● ABOUT THIS TASK: Every line of the records below from the line with "Proof. apply cut_off_receive, cut_off_execute." up to and including the line with "An operator is" must be reproduced exactly, and no line outside that range.

● TASK DATA:
(* ===== verification/ExecutorCancel.v ===== *)
(** * Cancelled executions ([src/runtime/execution.rs])

    Every operator's output goes through [track_operator_output], which counts it and
    cuts it off with an error when the query is cancelled.  Where each operator notices a
    cancellation is an argument. *)
From S2P Require Import Prelude Text Memory Metrics Float Expr Logical Catalog Physical Execution Aggregate Executor.

(** ** Tracking *)

(** What goes through: everything, or so many items and then the error.  An operator that
    is started after the cancellation is cut at 0. *)
Definition tracked (cut : option nat) (output : stream) : stream :=
  match cut with None => output | Some k => take k output ++ [Err Cancelled] end.

Definition record_item (operator_id : N) (operator_name : string) (m : QueryMetrics) (item : result RecordBatch)
    : result QueryMetrics :=
  match item with Ok b => record_operator_output m operator_id operator_name (N.of_nat (b_rows b)) | _ => Ok m end.

(** The output and the metrics; [elapsed] in nanoseconds. *)
Definition track_operator_output (operator_id : N) (operator_name : string) (elapsed : N) (cut : option nat) (output : stream)
    (m : QueryMetrics) : stream * result QueryMetrics :=
  let output := tracked cut output in
  (output, m ← fold_result (record_item operator_id operator_name) m output;
           add_operator_elapsed m operator_id operator_name elapsed).

(** ** Plans *)

Section cancelled.
Context `{Kernels, BatchOps, SortOps, FloatDisplay, ScalarDebug, RowConverter, Sizes}.

(** [execute] with the cut of every operator, by its path from the root. *)
Fixpoint execute_cancelled (cuts : list nat → option nat) (path : list nat) (env : nat → Site) (partition : option nat)
    (n : nat) (p : PhysicalPlan) : stream :=
  tracked (cuts path)
    match p with
    | PScan _ _ provider projection filters _ => execute_scans (env n) provider projection filters partition
    | PProjection _ input exprs schema =>
        execute_projection (execute_cancelled cuts (0 :: path) env partition n input) exprs schema
    | PFilter _ input predicate _ => execute_filter (execute_cancelled cuts (0 :: path) env partition n input) predicate
    | PHashAggregate _ input group_exprs aggregate_exprs schema =>
        execute_aggregate (site_memory (env n)) (execute_cancelled cuts (0 :: path) env partition (S n) input)
          group_exprs aggregate_exprs schema
    | PSort _ input exprs schema =>
        execute_sort (site_memory (env n)) (execute_cancelled cuts (0 :: path) env partition (S n) input) exprs schema
    | PTopK _ input exprs limit schema =>
        execute_topk (site_memory (env n)) (execute_cancelled cuts (0 :: path) env partition (S n) input) exprs limit schema
    | PLimit _ input limit _ => execute_limit (execute_cancelled cuts (0 :: path) env partition n input) limit
    | PHashJoin _ l r join_type left_on right_on schema =>
        execute_hash_join (site_memory (env n)) (execute_cancelled cuts (0 :: path) env partition (S n) l)
          (execute_cancelled cuts (1 :: path) env partition (S n + sites l) r) join_type left_on right_on schema
    end.

Definition execute_plan_cancelled (cuts : list nat → option nat) (env : nat → Site) (partition : option nat)
    (p : PhysicalPlan) : result (list RecordBatch) :=
  receive_all (execute_cancelled cuts [] env partition 0 p).

(** Nobody cancels. *)
Lemma execute_uncancelled path env partition n p :
  execute_cancelled (λ _, None) path env partition n p = execute env partition n p.
Proof.
  revert path n. induction p as [| | | | | | |id l IHl r IHr t lo ro s]; intros path n; cbn [execute_cancelled tracked execute]; rewrite ?IHp; try done.
  by rewrite IHl, IHr.
Qed.

Lemma execute_plan_uncancelled env partition p :
  execute_plan_cancelled (λ _, None) env partition p = execute_plan env partition p.
Proof. unfold execute_plan_cancelled, execute_plan. by rewrite execute_uncancelled. Qed.

(** ** Streams that were cut off *)

(** The items of a stream up to the error of a cancellation, or all of them. *)
Inductive cut_off : stream → stream → Prop :=
| cut_end : cut_off [] []
| cut_here s rest : cut_off s (Err Cancelled :: rest)
| cut_next item s s' : cut_off s s' → cut_off (item :: s) (item :: s').
#[local] Hint Constructors cut_off : core.

Lemma cut_off_refl s : cut_off s s.
Proof. induction s; auto. Qed.

Lemma cut_off_tracked cut s s' : cut_off s s' → cut_off s (tracked cut s').
Proof.
  intros Hs. destruct cut as [k|]; [cbn|done]. revert k. induction Hs as [|s rest|item s s' _ IH]; intros [|k]; cbn; auto.
Qed.

Lemma cut_off_emit r s s' : cut_off s s' → cut_off (emit r s) (emit r s').
Proof. destruct r; cbn; auto. Qed.

Lemma cut_off_projection s s' exprs schema :
  cut_off s s' → cut_off (execute_projection s exprs schema) (execute_projection s' exprs schema).
Proof. induction 1; cbn; auto using cut_off_emit. Qed.

Lemma cut_off_filter s s' predicate : cut_off s s' → cut_off (execute_filter s predicate) (execute_filter s' predicate).
Proof. induction 1; cbn; auto using cut_off_emit. Qed.

Lemma cut_off_limit s s' limit : cut_off s s' → cut_off (execute_limit s limit) (execute_limit s' limit).
Proof.
  intros Hs. revert limit. induction Hs as [|s rest|item s s' _ IH]; intros limit; [apply cut_off_refl|..].
  - destruct s; cbn; by destruct (limit =? 0)%N.
  - cbn. destruct (limit =? 0)%N; [done|]. destruct item as [b|e|why]; [|apply cut_off_refl..].
    destruct (_ =? 0)%N; auto.
Qed.

(** A loop over a cut stream does the same or ends in the cancellation. *)
Definition same_or_cancelled {A} (r r' : result A) : Prop := r' = r ∨ r' = Err Cancelled.

Lemma cut_off_fold {A} (f : A → result RecordBatch → result A) s s' a :
  (∀ a e, f a (Err e) = Err e) → cut_off s s' → same_or_cancelled (fold_result f a s) (fold_result f a s').
Proof.
  intros Hf Hs. revert a. induction Hs as [|s rest|item s s' _ IH]; intros a; cbn; [by left|rewrite Hf; by right|].
  destruct (f a item); [apply IH|by left..].
Qed.

Lemma cut_off_receive s s' : cut_off s s' → same_or_cancelled (receive_all s) (receive_all s').
Proof.
  unfold receive_all. induction 1 as [|s rest|item s s' _ IH]; [by left|by right|]. cbn.
  destruct item; cbn; [|by left..]. destruct IH as [->| ->]; [by left|by right].
Qed.

Lemma same_or_cancelled_bind {A B} (r r' : result A) (f f' : A → result B) :
  same_or_cancelled r r' → (∀ a, same_or_cancelled (f a) (f' a)) → same_or_cancelled (r ≫= f) (r' ≫= f').
Proof. intros [->| ->] Hf; [|by right]. destruct r; [apply Hf|by left..]. Qed.

Lemma same_or_cancelled_refl {A} (r : result A) : same_or_cancelled r r.
Proof. by left. Qed.

Lemma cut_off_collect memory aside s s' :
  cut_off s s' → same_or_cancelled (collect_with_memory memory aside s) (collect_with_memory memory aside s').
Proof.
  intros Hs. apply same_or_cancelled_bind; [by left|]. intros own. by apply cut_off_fold.
Qed.

Lemma cut_off_send r r' : same_or_cancelled r r' → cut_off (send r) (send r').
Proof. intros [->| ->]; [apply cut_off_refl|apply cut_here]. Qed.

Lemma cut_off_execute cuts path env partition n p :
  cut_off (execute env partition n p) (execute_cancelled cuts path env partition n p).
Proof.
  revert path n. induction p as [| | | | | | |id l IHl r IHr t lo ro s]; intros path n; cbn [execute_cancelled execute]; apply cut_off_tracked;
    auto using cut_off_refl, cut_off_projection, cut_off_filter, cut_off_limit.
  all: apply cut_off_send; (apply same_or_cancelled_bind; [by apply cut_off_collect|]); intros [bs own]; try apply same_or_cancelled_refl.
  apply same_or_cancelled_bind; [by apply cut_off_collect|]. intros [bs' own']. apply same_or_cancelled_refl.
Qed.

Lemma execute_plan_same_or_cancelled cuts env partition p :
  same_or_cancelled (execute_plan env partition p) (execute_plan_cancelled cuts env partition p).
Proof. apply cut_off_receive, cut_off_execute. Qed.

Lemma receive_cut s batches : receive_all (s ++ [Err Cancelled]) ≠ Ok batches.
Proof.
  unfold receive_all. revert batches. induction s as [|[b|e|why] s IH]; intros batches; cbn; try done.
  destruct (collect _ _); cbn; try done. intros _. by eapply (IH _ eq_refl).
Qed.

(** C31: cancellation is all or nothing.  Wherever the operators of a query notice that it
    is cancelled, each at a point of its own, or do not notice in time, the query returns
    exactly what it returns when nobody cancels, or the error [Cancelled]: never a part of
    its result, and no error the query would not have had.  Once the root operator has
    noticed, it returns no result at all. *)
Theorem cancelled_query_whole cuts env partition p :
  let r := execute_plan_cancelled cuts env partition p in
  (r = execute_plan env partition p ∨ r = Err Cancelled) ∧ (is_Some (cuts []) → ∀ batches, r ≠ Ok batches).
Proof.
  cbn. split; [apply execute_plan_same_or_cancelled|].
  intros [k Hk] batches. unfold execute_plan_cancelled. destruct p; cbn [execute_cancelled]; rewrite Hk; apply receive_cut.
Qed.

(** ** Panics

    An operator is a task of its own: when it panics its channel closes, and the query
    ends well, without the rows it has not sent. *)
Example panicking_operator_answers_nothing memory input batches own groups aggregates schema why :
  collect_with_memory memory 0 input = Ok (batches, own) →
  hash_aggregate_with_memory (holding memory own) batches groups aggregates schema = Panic why →
  receive_all (execute_aggregate memory input groups aggregates schema) = Ok [].
Proof. intros Hc Hp. unfold execute_aggregate. rewrite Hc. cbn. by rewrite Hp. Qed.
End cancelled.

● RESPONSE TO THIS TASK:
Proof. apply cut_off_receive, cut_off_execute. Qed.

Lemma receive_cut s batches : receive_all (s ++ [Err Cancelled]) ≠ Ok batches.
Proof.
  unfold receive_all. revert batches. induction s as [|[b|e|why] s IH]; intros batches; cbn; try done.
  destruct (collect _ _); cbn; try done. intros _. by eapply (IH _ eq_refl).
Qed.

(** C31: cancellation is all or nothing.  Wherever the operators of a query notice that it
    is cancelled, each at a point of its own, or do not notice in time, the query returns
    exactly what it returns when nobody cancels, or the error [Cancelled]: never a part of
    its result, and no error the query would not have had.  Once the root operator has
    noticed, it returns no result at all. *)
Theorem cancelled_query_whole cuts env partition p :
  let r := execute_plan_cancelled cuts env partition p in
  (r = execute_plan env partition p ∨ r = Err Cancelled) ∧ (is_Some (cuts []) → ∀ batches, r ≠ Ok batches).
Proof.
  cbn. split; [apply execute_plan_same_or_cancelled|].
  intros [k Hk] batches. unfold execute_plan_cancelled. destruct p; cbn [execute_cancelled]; rewrite Hk; apply receive_cut.
Qed.

(** ** Panics

    An operator is a task of its own: when it panics its channel closes, and the query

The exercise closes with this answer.